?The key theme coming into 2015 is a confident consumer that is driven by the tail winds of higher levels of employment, lower costs of energy and higher equity market. Your 401K is doing better, your job is doing better and it cost less to fill up your tank. 2015 investing will be everything that is facing the consumer?The GDP number blew everybody away.?
?Art Hogan, chief market strategist at Wunderlich Securities
The S&P 500 and the Dow Jones Industrial Average set records as the U.S. economy expanded in the third quarter by the most in 11 years.
The U.S. economy soared by 5 percent in its most rapid rise since 2003. Technology stocks led the Dow and S&P 500 to record finishes.
With seemingly everything trending toward the good, especially technology shares, is the investment scene in 2015 ready for a big year for robotics?
Is everything all set to go?
Robotics is the next stage of information technology.
All the principles applying to computers, from Moore’s Law to interconnectedness to Big Data, apply to automation with the addition of interactivity with the physical world. As much as some maintain that Big Data and mobile computing are information-technology revolutions, they actually are trends of scale built upon previous innovations. Even mighty social media is the (very lucrative) monetization of computer networking.
Just as vision systems are upgrading to three-dimensional viewing and, soon, to actual understanding of the world, automation is moving beyond assembly-line welding to take on complex tasks that humans physically cannot perform. This change is happening as demographic, environmental and economic trends make mainstream robotics a certainty.
The traditional backers of technology — venture capitalists — are occupied with Big Data and social-media plays today, and with good reason. There is a lot of money there, and advancements will have a fundamental impact on robotics. Venture funds are watching developments in automation. A few of them are active here already, and more will come because this is where the new money is.
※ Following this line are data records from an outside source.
(* ===== verification/Vmm.v ===== *)
(** * The virtual memory manager (src/memory/vmm.rs)

    Four-level page tables in the store, walked and changed in place.  The state
    is the store, the static [NEXT_PAGE_ADDR] from which tables are taken, and
    the address of the root table, which [Vmm::new] reads from CR3. *)

From stdpp Require Import base numbers list gmap.
From S2P Require Import Prelude Memory.
Open Scope Z_scope.

Module Vmm.

(** [PageFlags]. *)
Definition PRESENT : Z := Z.shiftl 1 0.
Definition WRITABLE : Z := Z.shiftl 1 1.
Definition USER_ACCESSIBLE : Z := Z.shiftl 1 2.
Definition WRITE_THROUGH : Z := Z.shiftl 1 3.
Definition NO_CACHE : Z := Z.shiftl 1 4.
Definition ACCESSED : Z := Z.shiftl 1 5.
Definition DIRTY : Z := Z.shiftl 1 6.
Definition HUGE_PAGE : Z := Z.shiftl 1 7.
Definition GLOBAL : Z := Z.shiftl 1 8.
Definition NO_EXECUTE : Z := Z.shiftl 1 63.
Definition PageFlags_default : Z := Z.lor PRESENT WRITABLE.

(** The bits of an entry that hold an address. *)
Definition ADDR_MASK : Z := 0x000FFFFFFFFFF000.

Definition VMM_PAGES_END : Z := 0x800000.

Record State := mkState {
  vmem : mem;
  next_page_addr : Z
}.

Definition set_vmem (m : mem) (st : State) : State := mkState m (next_page_addr st).

(** CR3, whose low twelve bits are not part of the address; [Vmm::new] keeps the
    address of the table in use. *)
Definition read_cr3 (cr3 : Z) : Z := Z.land cr3 ADDR_MASK.
Definition write_cr3 (addr : Z) : Z := wrap 64 addr.
Definition new (cr3 : Z) : Z := read_cr3 cr3.

(** ** Page tables *)

Definition get_entry (m : mem) (table index : Z) : Z := load64 m (table + 8 * index).
Definition set_entry (m : mem) (table index value : Z) : mem :=
  store64 m (table + 8 * index) value.

Definition present (entry : Z) : bool := negb (Z.land entry PRESENT =? 0).
Definition huge (entry : Z) : bool := negb (Z.land entry HUGE_PAGE =? 0).

Definition is_present (m : mem) (table index : Z) : bool := present (get_entry m table index).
In the meantime, corporate venture and (remarkably) crowd-funding are sustaining at least some automation companies from the concept stage to near-maturity. Private placement is helping mature firms recapitalize and re-orient to meet the coming industry growth.
Tepid funding at an end?
The era of tepid external funding for robotics is ending, though it would be hard to infer this based solely on deals closed in the last few years. Transaction numbers have risen slowly and unevenly. Looking just at venture capital, average equity per deal has fluctuated between $4 million and $8.2 million since 2009 with no dramatic upward (or downward) swings. The same is true for the number of companies being funded and of venture firms doing the funding.
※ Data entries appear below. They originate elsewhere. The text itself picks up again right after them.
(* ===== verification/Scheduler.v ===== *)
(** * The scheduler (src/sched/scheduler.rs)

    Tasks are shared: the queue, the current slot and the list of all tasks hold
    handles ([Arc<Mutex<Task>>]) to one store, so that a change made through one
    is seen through the others.  A handle is the key of its task in [arcs].

    A cooperative switch leaves [schedule] in the middle: [schedule] gives the
    state at the call of [context_switch] with the two tasks to switch between,
    and [schedule_resumed] is what is left to do when the caller runs again. *)

From stdpp Require Import base numbers list gmap strings.
From S2P Require Import Prelude Memory Task.
Open Scope Z_scope.

Module Scheduler.
Import Task.

Record Scheduler := mkSched {
  arcs : gmap Z Task;
  next_arc : Z;
  ready_queue : list Z;
  current : option Z;
  all_tasks : list Z;
  task_count : Z;
  tick_count : Z;
  need_reschedule : bool;
  preempt_enabled : bool;
  scheduler_ticks : Z;
  context_switches : Z
}.

Definition Scheduler_new : Scheduler :=
  mkSched ∅ 0 [] None [] 0 0 false false 0 0.

Definition set_arcs (v : gmap Z Task) (s : Scheduler) : Scheduler :=
  mkSched v (next_arc s) (ready_queue s) (current s) (all_tasks s) (task_count s)
    (tick_count s) (need_reschedule s) (preempt_enabled s) (scheduler_ticks s)
    (context_switches s).
Definition set_queue (v : list Z) (s : Scheduler) : Scheduler :=
  mkSched (arcs s) (next_arc s) v (current s) (all_tasks s) (task_count s)
    (tick_count s) (need_reschedule s) (preempt_enabled s) (scheduler_ticks s)
    (context_switches s).
Definition set_current (v : option Z) (s : Scheduler) : Scheduler :=
  mkSched (arcs s) (next_arc s) (ready_queue s) v (all_tasks s) (task_count s)
    (tick_count s) (need_reschedule s) (preempt_enabled s) (scheduler_ticks s)
    (context_switches s).
Definition set_all (v : list Z) (s : Scheduler) : Scheduler :=
  mkSched (arcs s) (next_arc s) (ready_queue s) (current s) v (task_count s)
    (tick_count s) (need_reschedule s) (preempt_enabled s) (scheduler_ticks s)
    (context_switches s).
Definition set_need (v : bool) (s : Scheduler) : Scheduler :=
  mkSched (arcs s) (next_arc s) (ready_queue s) (current s) (all_tasks s) (task_count s)
    (tick_count s) v (preempt_enabled s) (scheduler_ticks s) (context_switches s).
Definition set_preempt (v : bool) (s : Scheduler) : Scheduler :=
  mkSched (arcs s) (next_arc s) (ready_queue s) (current s) (all_tasks s) (task_count s)
    (tick_count s) (need_reschedule s) v (scheduler_ticks s) (context_switches s).
Definition set_switches (v : Z) (s : Scheduler) : Scheduler :=
  mkSched (arcs s) (next_arc s) (ready_queue s) (current s) (all_tasks s) (task_count s)
    (tick_count s) (need_reschedule s) (preempt_enabled s) (scheduler_ticks s) v.

(** [*arc.lock()] changed by [f]. *)
Definition modify (h : Z) (f : Task → Task) (s : Scheduler) : Scheduler :=
  set_arcs (alter f h (arcs s)) s.

(** [self.ready_queue.push_back(arc)]. *)
Definition enqueue (h : Z) (s : Scheduler) : Scheduler := set_queue (ready_queue s ++ [h]) s.

(** A test on the task behind a handle. *)
Definition task_is (s : Scheduler) (P : Task → bool) (h : Z) : bool :=
  match arcs s !! h with
  | Some t => P t
  | None => false
  end.

Definition state_is (s : Scheduler) (h : Z) (st : TaskState) : bool :=
  task_is s (λ t, bool_decide (state t = st)) h.

(** ** Creating tasks

    [now] is [timer::tick_count()].  The new [Arc] gets a key of its own. *)

Definition add_task (m : mem) (t : Task) (now : Z) (s : Scheduler) : mem * Scheduler * Z :=
  let '(m, t) := setup_initial_stack m t in
  let t := set_start_tick now t in
  let h := next_arc s in
  (m, mkSched (<[h := t]> (arcs s)) (h + 1) (ready_queue s ++ [h]) (current s)
        (all_tasks s ++ [h]) (task_count s + 1)%usize (tick_count s) (need_reschedule s)
        (preempt_enabled s) (scheduler_ticks s) (context_switches s), id t).

Definition with_mem (g : Globals) (m : mem) : Globals :=
  mkGlobals m (next_id g) (next_stack g).

Definition create_kernel_task (g : Globals) (s : Scheduler) (entry : Z) (nm : string)
    (now : Z) : Globals * Scheduler * Z :=
  let '(g, t) := new_kernel g entry nm in
  let '(m, s, i) := add_task (gmem g) t now s in (with_mem g m, s, i).

Definition create_kernel_task_with_priority (g : Globals) (s : Scheduler) (entry : Z)
    (nm : string) (p : TaskPriority) (now : Z) : Globals * Scheduler * Z :=
  let '(g, t) := new_kernel_with_priority g entry nm p in
  let '(m, s, i) := add_task (gmem g) t now s in (with_mem g m, s, i).

Definition create_background_task (g : Globals) (s : Scheduler) (entry : Z) (nm : string)
    (now : Z) : Globals * Scheduler * Z :=
  let '(g, t) := new_kernel_background g entry nm in
  let '(m, s, i) := add_task (gmem g) t now s in (with_mem g m, s, i).

Definition create_user_task (g : Globals) (s : Scheduler) (entry : Z) (nm : string)
    (now : Z) : Globals * Scheduler * Z :=
  let '(g, t) := new_user g entry nm in
  let '(m, s, i) := add_task (gmem g) t now s in (with_mem g m, s, i).

(** [idle] is the address of [idle_task]. *)
Definition create_idle_task (g : Globals) (s : Scheduler) (idle now : Z)
    : Globals * Scheduler * Z :=
  create_kernel_task_with_priority g s idle "idle" Low now.

(** ** Choosing the next task *)

(** The loop of [pick_next_task] from index [idx]. *)
Fixpoint best_from (s : Scheduler) (q : list Z) (idx : nat) (best_idx : nat)
    (best_priority : TaskPriority) : nat :=
  match q with
  | [] => best_idx
  | h :: q' =>
      match arcs s !! h with
      | Some t =>
          if bool_decide (state t = Ready) &&
             (priority_value best_priority <? priority_value (priority t))
          then best_from s q' (S idx) idx (priority t)
          else best_from s q' (S idx) best_idx best_priority
      | None => best_from s q' (S idx) best_idx best_priority
      end
  end.

Definition best_index (s : Scheduler) : nat := best_from s (ready_queue s) 0 0 Low.

Definition pick_next_task (s : Scheduler) : Scheduler * option Z :=
  match ready_queue s with
  | [] => (s, None)
  | _ =>
      let i := best_index s in
      match ready_queue s !! i with
      | None => (s, None)
      | Some h =>
          if state_is s h Ready
          then (set_queue (delete i (ready_queue s)) s, Some h)
          else (s, None)
      end
  end.

(** ** Switching *)

(** What [do_context_switch] is called with: the task left, the task entered. *)
Definition switch := option (option Z * Z).

Definition schedule (s : Scheduler) : Scheduler * switch :=
  let s := set_need false s in
  let current_arc := current s in
  let s := set_current None s in
  let s :=
    match current_arc with
    | Some h =>
        if state_is s h Running
        then enqueue h (modify h (λ t, reset_time_slice (set_state Ready t)) s)
        else s
    | None => s
    end in
  let '(s, next) := pick_next_task s in
  match next with
  | Some n =>
      let s := modify n (set_state Running) s in
      let should_switch :=
        match current_arc with Some h => negb (h =? n) | None => true end in
      let s := set_current (Some n) s in
      (s, if should_switch then Some (current_arc, n) else None)
  | None => (set_current current_arc s, None)
  end.

(** [self.context_switches += 1], once the caller of [schedule] runs again. *)
Definition schedule_resumed (s : Scheduler) : Scheduler :=
  set_switches (context_switches s + 1)%usize s.

(** [do_context_switch]: the registers of the task left are saved in it, or in
    [DUMMY_REGS] when there is none. *)
Definition do_context_switch (m : mem) (c : Cpu) (s : Scheduler) (dummy : SavedRegisters)
    (cur : option Z) (next : Z) : Scheduler * SavedRegisters * Cpu :=
  match arcs s !! next with
  | None => (s, dummy, c)
  | Some n =>
      let '(saved, c') := context_switch m c (regs n) in
      match cur with
      | Some h => (modify h (set_regs saved) s, dummy, c')
      | None => (s, saved, c')
      end
  end.

(** [preempt_schedule]: the scheduler and the stack pointer to resume from. *)
Definition preempt_schedule (s : Scheduler) (current_rsp : Z) : Scheduler * Z :=
  if negb (preempt_enabled s) then (s, current_rsp)
  else
    let s :=
      match current s with
      | Some h =>
          enqueue h (modify h (λ t, reset_time_slice
                                      (set_state Ready (set_saved_rsp current_rsp t))) s)
      | None => s
      end in
    let '(s, next) := pick_next_task s in
    match next with
    | Some n =>
        let s := modify n (set_state Running) s in
        let next_rsp := match arcs s !! n with Some t => saved_rsp t | None => 0 end in
        (set_switches (context_switches s + 1)%usize (set_current (Some n) s), next_rsp)
    | None =>
        (match current s with
         | Some h => modify h (set_state Running) s
         | None => s
         end, current_rsp)
    end.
The last 30 years of development within the robotics industry has done little to inspire confidence among potential funders that automation could become a phenomenon on the scale of personal computing, much less the Internet. Still, worldwide sales of robotics hardware in 2013 increased 12 percent year over year, to $9.5 billion, according to the International Federation of Robotics.
The federation estimates that, including the cost of software, peripherals and systems engineering required by the hardware, worldwide sales were $29 billion.
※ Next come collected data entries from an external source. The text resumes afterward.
(* ===== verification/Arch.v ===== *)
(** * Descriptor tables (src/arch/gdt.rs, src/arch/idt.rs, boot/long_mode.asm)

    The gates and segment descriptors the kernel builds, field by field, and
    the tables it loads.  The addresses of assembly labels and statics come
    from the linker and are parameters. *)

From stdpp Require Import base numbers list gmap.
From S2P Require Import Prelude.
Open Scope Z_scope.

Module Idt.

Definition IDT_ENTRIES : Z := 256.

Record IdtEntry := mkGate {
  offset_low : Z;
  selector : Z;
  ist : Z;
  attributes : Z;
  offset_middle : Z;
  offset_high : Z;
  reserved : Z
}.

Definition IdtEntry_default : IdtEntry := mkGate 0 0 0 0 0 0 0.

Definition IDT_PRESENT : Z := 0x80.
Definition IDT_INTERRUPT_GATE : Z := 0x0E.
Definition IDT_TRAP_GATE : Z := 0x0F.
Definition IDT_DPL_KERNEL : Z := 0x00.
Definition IDT_DPL_USER : Z := 0x60.

Definition set_handler (idt : list IdtEntry) (vector handler_addr attrs : Z) : list IdtEntry :=
  if IDT_ENTRIES <=? vector then idt
  else
    <[Z.to_nat vector :=
        mkGate (wrap 16 (Z.land handler_addr 0xFFFF)) 0x08 0 attrs
          (wrap 16 (Z.land (Z.shiftr handler_addr 16) 0xFFFF))
          (wrap 32 (Z.land (Z.shiftr handler_addr 32) 0xFFFFFFFF)) 0]> idt.

Definition kernel_gate : Z := Z.lor (Z.lor IDT_PRESENT IDT_INTERRUPT_GATE) IDT_DPL_KERNEL.
Definition user_gate : Z := Z.lor (Z.lor IDT_PRESENT IDT_TRAP_GATE) IDT_DPL_USER.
Big numbers, but global information-technology spending in 2013 was on the order of $3.8 trillion.

Yes, robotics has amply proven itself in one economic sector — slow-growing manufacturing — but even there it is only a force multiplier. That is a valuable contribution to the industry, but it is far shy of automation’s potential.
Worse, an institutionalized feedback loop of complacency between automation buyers (largely auto makers) and original-equipment manufacturers has dulled the edge of established robot builders who once were highly innovative. Today, they have developed such a close symbiotic relationship that automation firms almost operate as outsourced manufacturing units for their clients.
Venture capitalists (and to a lesser degree corporate-venture units) are almost exclusively interested in high-risk investments in small, newer companies because that is where the chance for the largest rewards lie. ?Incrementalism? is the antithesis of what motivates venture funding.
Automation has been seen as being just one software or hardware breakthrough from mainstream deployment.
In order for robotics to have wide economic impact, the industry needs to break from old paradigms with products that are:
- Broadly affordable
- Flexible
- Adaptable
- Mobile, where relevant
- Highly aware of their surroundings
- Connected with peers and to the enterprise
- Easy to use and programmable
- Safe operating around people
- Collaborative with peers and people
And to the surprise of many (including some in the industry), these long-sought capabilities are serendipitously maturing at the same time. Most are here or well along in development.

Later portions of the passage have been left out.